From the entries below, return exactly the lines beginning at the one that contains "truthy package_of in_strs" and ending at the one that contains "Ltac run_cycle E", both of them included, and only those lines.

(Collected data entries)
───

Ltac unfold_gate :=
  unfold guarded, adb_command, Throttle, call, _adb_command, try_except,
    run_command, py_getattr, py_apply, FireTV_connect, firetv, extern,
    bind, ret, raise, emit, modify, read;
  cbn [result world events self app];
  rewrite ?throttle_admits_on_self.

(** A guarded read of the attribute [a], case by case. *)
Lemma guarded_read (env : Env) (a : attr) (w : World) :
  guarded env (Name a) true [] w =
  if throttle_admits MIN_TIME w then
    match respond env (getattr_self a) with
    | Returns v =>
        Run (Ok v) (mark_run w)
          [Requested (Name a) true; Invoked (getattr_self a);
           Returned (Name a) v]
    | Raises e =>
        if caught_by _exceptions e then
          Run (Ok VNone) (on_self (with_adb None) (mark_run w))
            [Requested (Name a) true; Invoked (getattr_self a);
             LoggedError; Returned (Name a) VNone]
        else
          Run (Raise e) (mark_run w)
            [Requested (Name a) true; Invoked (getattr_self a)]
    end
  else Run (Raise type_error) w [Requested (Name a) true].
Proof.
  unfold_gate. repeat branch_goal; reflexivity.
Qed.

(** The guarded call of [running_apps]. *)
Lemma guarded_running_apps (env : Env) (w : World) :
  guarded env Unbound_running_apps false [] w =
  if throttle_admits MIN_TIME w then
    match respond env running_apps with
    | Returns v =>
        Run (Ok v) (mark_run w)
          [Requested Unbound_running_apps false; Invoked running_apps;
           Returned Unbound_running_apps v]
    | Raises e =>
        if caught_by _exceptions e then
          Run (Ok VNone) (on_self (with_adb None) (mark_run w))
            [Requested Unbound_running_apps false; Invoked running_apps;
             LoggedError; Returned Unbound_running_apps VNone]
        else
          Run (Raise e) (mark_run w)
            [Requested Unbound_running_apps false; Invoked running_apps]
    end
  else Run (Raise type_error) w [Requested Unbound_running_apps false].
Proof.
  unfold_gate. repeat branch_goal; reflexivity.
Qed.

(** The guarded call of [connect]. *)
Lemma guarded_connect (env : Env) (w : World) :
  guarded env Unbound_connect false [] w =
  if throttle_admits MIN_TIME w then
    match respond env connect with
    | Returns v =>
        Run (Ok v) (on_self (with_adb (adb_after_connect env)) (mark_run w))
          [Requested Unbound_connect false; Invoked connect;
           Returned Unbound_connect v]
    | Raises e =>
        if caught_by _exceptions e then
          Run (Ok VNone) (on_self (with_adb None) (mark_run w))
            [Requested Unbound_connect false; Invoked connect;
             LoggedError; Returned Unbound_connect VNone]
        else
          Run (Raise e) (mark_run w)
            [Requested Unbound_connect false; Invoked connect]
    end
  else Run (Raise type_error) w [Requested Unbound_connect false].
Proof.
  unfold_gate. repeat branch_goal; reflexivity.
Qed.

Arguments guarded : simpl never.
Arguments throttle_admits : simpl never.
Arguments in_strs !v l : simpl nomatch.
Arguments package_of !current : simpl nomatch.
Arguments truthy !v : simpl nomatch.

(** The cycle as an equation [E : async_update env w = Run res w' ev]:
    expose the next guarded invocation, split on how it ends, and at the end
    of each path read off [res], [w'] and [ev]. *)
Ltac normalise E :=
  cbn [result world events self utcnow last_run on_self advance mark_run
       with_adb with_state with_running_apps with_current_app
       _host _adbkey _firetv_adb _adb_lock _name _state _running_apps
       _current_app _get_source _get_sources app negb
       truthy package_of in_strs existsb eq_str orb] in E.

Ltac use_flags E :=
  repeat match goal with
         | H : _get_source _ = _ |- _ => rewrite H in E
         | H : _get_sources _ = _ |- _ => rewrite H in E
         | H : _firetv_adb _ = _ |- _ => rewrite H in E
         end.

Ltac cycle_step E :=
  rewrite ?guarded_read, ?guarded_running_apps, ?guarded_connect in E;
  rewrite ?throttle_admits_on_self in E;
  use_flags E; normalise E;
  try (branch_in E; normalise E).

Ltac run_cycle E :=
  unfold async_update, bind, read, modify, asyncio_sleep, ret in E;
  normalise E;
  repeat (progress cycle_step E);
  inversion E; clear E; subst.

(** Start a proof about one cycle: name its outcome, world and events. *)
Ltac cycle_of env w E :=
  cbv zeta;
  let res := fresh "res" in
  let w' := fresh "w'" in
  let ev := fresh "ev" in
  destruct (async_update env w) as [res w' ev] eqn:E;
  run_cycle E.

Ltac use_reads :=
  repeat match goal with
         | H : _ \/ _ |- _ => destruct H
         | H : False |- _ => destruct H
         | H : In _ [] |- _ => destruct H
         | H : @eq pyval ?a ?b |- _ => first [subst a | subst b]
         end.

Ltac forget_throttle :=
  repeat match goal with
         | H : throttle_admits _ _ = _ |- _ => clear H
         | H : respond _ _ = _ |- _ => clear H
         | H : caught_by _ _ = _ |- _ => clear H
         end.

Ltac finish :=
  rewrite ?throttle_admits_on_self in *;
  repeat match goal with
         | H : ?b = _ |- context [if ?b then _ else _] => rewrite H
         end;
  forget_throttle;
  unfold reads, state, source, source_list;
  cbn;
  repeat (intros; cbn in *; use_reads;
          match goal with
          | |- _ /\ _ => split
          | |- _ <-> _ => split
          | |- ~ _ => intro
          end);
  intros; cbn in *; use_reads;
  repeat match goal with
         | H : ?b = _ |- context [if ?b then _ else _] => rewrite H
         end;
  try congruence; try discriminate; auto.

(* ===================================================================== *)
(** ** The polling cycle: the short-circuit branches *)
(* ===================================================================== *)

(** C6.  A polling cycle that finds the connection handle absent sets the
    state to Unknown and clears the current app and the source list; it
    makes exactly one request to the gate, for [connect], and probes nothing
    else: the only underlying operation that can run is [connect], and it
    runs once when the throttle admits the request. *)
Theorem disconnected_cycle (env : Env) (w : World) :
  _firetv_adb (self w) = None ->
  let r := async_update env w in
  state (self (world r)) = STATE_UNKNOWN /\
  source (self (world r)) = VNone /\
  source_list (self (world r)) = VNone /\
  requests (events r) = [Unbound_connect] /\
  invoked (events r) = (if throttle_admits MIN_TIME w then [connect] else []).
Proof.
  intros Hadb. cycle_of env w E; finish.
Qed.

Lemma disconnected_cycle_witness :
  let r := async_update (Sample.answers Sample.yes Sample.yes Sample.no_apps
                           (Sample.app Sample.netflix) Sample.yes)
             (Sample.fresh (Sample.device true true None)) in
  state (self (world r)) = STATE_UNKNOWN /\
  source (self (world r)) = VNone /\
  source_list (self (world r)) = VNone /\
  requests (events r) = [Unbound_connect] /\
  invoked (events r) = [connect].
Proof.
  apply (disconnected_cycle
           (Sample.answers Sample.yes Sample.yes Sample.no_apps
              (Sample.app Sample.netflix) Sample.yes)
           (Sample.fresh (Sample.device true true None))).
  reflexivity.
Defined.

(** C5.  In a polling cycle that finds the handle present: when the
    screen-on read comes back false or absent, the state is Off, the current
    app and the source list are cleared and the cycle ends with that single
    probe; when screen-on reads true and the awake read comes back false or
    absent, the state is Idle, both are cleared and the cycle ends after
    these two probes.  Nothing else the environment would answer matters. *)
Theorem off_and_idle_short_circuit (env : Env) (w : World) (h : Handle) :
  _firetv_adb (self w) = Some h ->
  let r := async_update env w in
  (forall v,
     reads (events r) (Name _screen_on) v -> truthy v = false ->
     result r = Ok tt /\
     state (self (world r)) = STATE_OFF /\
     source (self (world r)) = VNone /\
     source_list (self (world r)) = VNone /\
     requests (events r) = [Name _screen_on] /\
     invoked (events r) = [getattr_self _screen_on])
  /\
  (forall v v',
     reads (events r) (Name _screen_on) v -> truthy v = true ->
     reads (events r) (Name _awake) v' -> truthy v' = false ->
     result r = Ok tt /\
     state (self (world r)) = STATE_IDLE /\
     source (self (world r)) = VNone /\
     source_list (self (world r)) = VNone /\
     requests (events r) = [Name _screen_on; Name _awake] /\
     invoked (events r) = [getattr_self _screen_on; getattr_self _awake]).
Proof.
  intros Hadb. cycle_of env w E; finish.
Qed.

Lemma off_and_idle_short_circuit_witness :
  state (self (world (async_update
     (Sample.answers Sample.no Sample.yes Sample.no_apps
        (Sample.app Sample.netflix) Sample.yes)
     (Sample.fresh (Sample.device true true (Some (AdbCommands 1))))))) = STATE_OFF
  /\
  state (self (world (async_update
     (Sample.answers Sample.yes (Raises Sample.broken_pipe) Sample.no_apps
        (Sample.app Sample.netflix) Sample.yes)
     (Sample.fresh (Sample.device true true (Some (AdbCommands 1))))))) = STATE_IDLE.
Proof.
  split.
  - apply (proj1 (off_and_idle_short_circuit
             (Sample.answers Sample.no Sample.yes Sample.no_apps
                (Sample.app Sample.netflix) Sample.yes)
             (Sample.fresh (Sample.device true true (Some (AdbCommands 1))))
             (AdbCommands 1) eq_refl) (VBool false)).
    + vm_compute. left. reflexivity.
    + reflexivity.
  - apply (proj2 (off_and_idle_short_circuit
             (Sample.answers Sample.yes (Raises Sample.broken_pipe) Sample.no_apps
                (Sample.app Sample.netflix) Sample.yes)
             (Sample.fresh (Sample.device true true (Some (AdbCommands 1))))
             (AdbCommands 1) eq_refl) (VBool true) VNone).
    + vm_compute. left. reflexivity.
    + reflexivity.
    + vm_compute. left. reflexivity.
    + reflexivity.
Defined.
Lemma nextWorkItem_total : forall fuel d,
  (nextWorkItem_fuel d <= fuel)%nat ->
  m_pendingGroups d = [] \/ is_Some (m_kernel d) ->
  exists b d',
    nextWorkItem fuel d = Ok b d' /\
    if b : bool then ready_current d'
    else nothing_left d' /\ m_currentWorkItem d' = None.
Proof.
  induction fuel as [|f IH]; intros d Hfuel Hk;
    [unfold nextWorkItem_fuel in Hfuel; lia|].
  assert (Hnone : forall d0,
    (nextWorkItem_fuel d0 <= S f)%nat ->
    m_pendingGroups d0 = [] \/ is_Some (m_kernel d0) ->
    m_currentWorkGroup d0 = None ->
    exists b d',
      nextWorkItem (S f) d0 = Ok b d' /\
      if b : bool then ready_current d'
      else nothing_left d' /\ m_currentWorkItem d' = None).
  { intros d0 Hfuel0 Hk0 Hg0. unfold nextWorkItem_fuel in Hfuel0.
    destruct (m_runningGroups d0) as [|g rest] eqn:Hr.
    - destruct (m_pendingGroups d0) as [|p rest] eqn:Hp.
      + exists false, (set_m_currentWorkItem None d0).
        split; [apply nextWorkItem_empty; assumption|].
        repeat split; assumption.
      + destruct Hk0 as [|[k Hker]]; [discriminate|].
        rewrite (nextWorkItem_pending f d0 p rest k) by assumption.
        cbv zeta.
        destruct (getNextWorkItem _) as [i|] eqn:Hn.
        * exists true. eexists. split; [reflexivity|].
          destruct (getNextWorkItem_ready _ _ Hn) as (wi & Hwi & Hs).
          eexists _, i, wi. repeat split; try reflexivity; assumption.
        * apply IH.
          -- unfold nextWorkItem_fuel. simpl. rewrite Hr. simpl in Hfuel0. simpl. lia.
          -- right. simpl. rewrite Hker. eexists; reflexivity.
    - rewrite (nextWorkItem_running f d0 g rest) by assumption.
      cbv zeta.
      destruct (getNextWorkItem g) as [i|] eqn:Hn.
      * exists true. eexists. split; [reflexivity|].
        destruct (getNextWorkItem_ready _ _ Hn) as (wi & Hwi & Hs).
        eexists _, i, wi. repeat split; try reflexivity; assumption.
      * apply IH.
        -- unfold nextWorkItem_fuel. simpl. simpl in Hfuel0. lia.
        -- exact Hk0. }
  destruct (m_currentWorkGroup d) as [g|] eqn:Hg; [|apply Hnone; assumption].
  destruct (getNextWorkItem g) as [i|] eqn:Hn.
  - exists true. eexists. split; [apply (nextWorkItem_ready f d g i); assumption|].
    destruct (getNextWorkItem_ready _ _ Hn) as (wi & Hwi & Hs).
    exists g, i, wi. repeat split; try reflexivity; assumption.
  - destruct (hasBarrier g) eqn:Hb.
    + exists true. eexists.
      split; [apply (nextWorkItem_barrier f d g); assumption|].
      destruct (clearBarrier_ready g Hb) as [i Hi].
      destruct (getNextWorkItem_ready _ _ Hi) as (wi & Hwi & Hs).
      exists (clearBarrier g), i, wi. repeat split; try reflexivity; assumption.
    + rewrite (nextWorkItem_finished f d g) by assumption.
      apply Hnone; [exact Hfuel|exact Hk|reflexivity].
Qed.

───

▶ [TASK ANSWER]:
       truthy package_of in_strs existsb eq_str orb] in E.

Ltac use_flags E :=
  repeat match goal with
         | H : _get_source _ = _ |- _ => rewrite H in E
         | H : _get_sources _ = _ |- _ => rewrite H in E
         | H : _firetv_adb _ = _ |- _ => rewrite H in E
         end.

Ltac cycle_step E :=
  rewrite ?guarded_read, ?guarded_running_apps, ?guarded_connect in E;
  rewrite ?throttle_admits_on_self in E;
  use_flags E; normalise E;
  try (branch_in E; normalise E).

Ltac run_cycle E :=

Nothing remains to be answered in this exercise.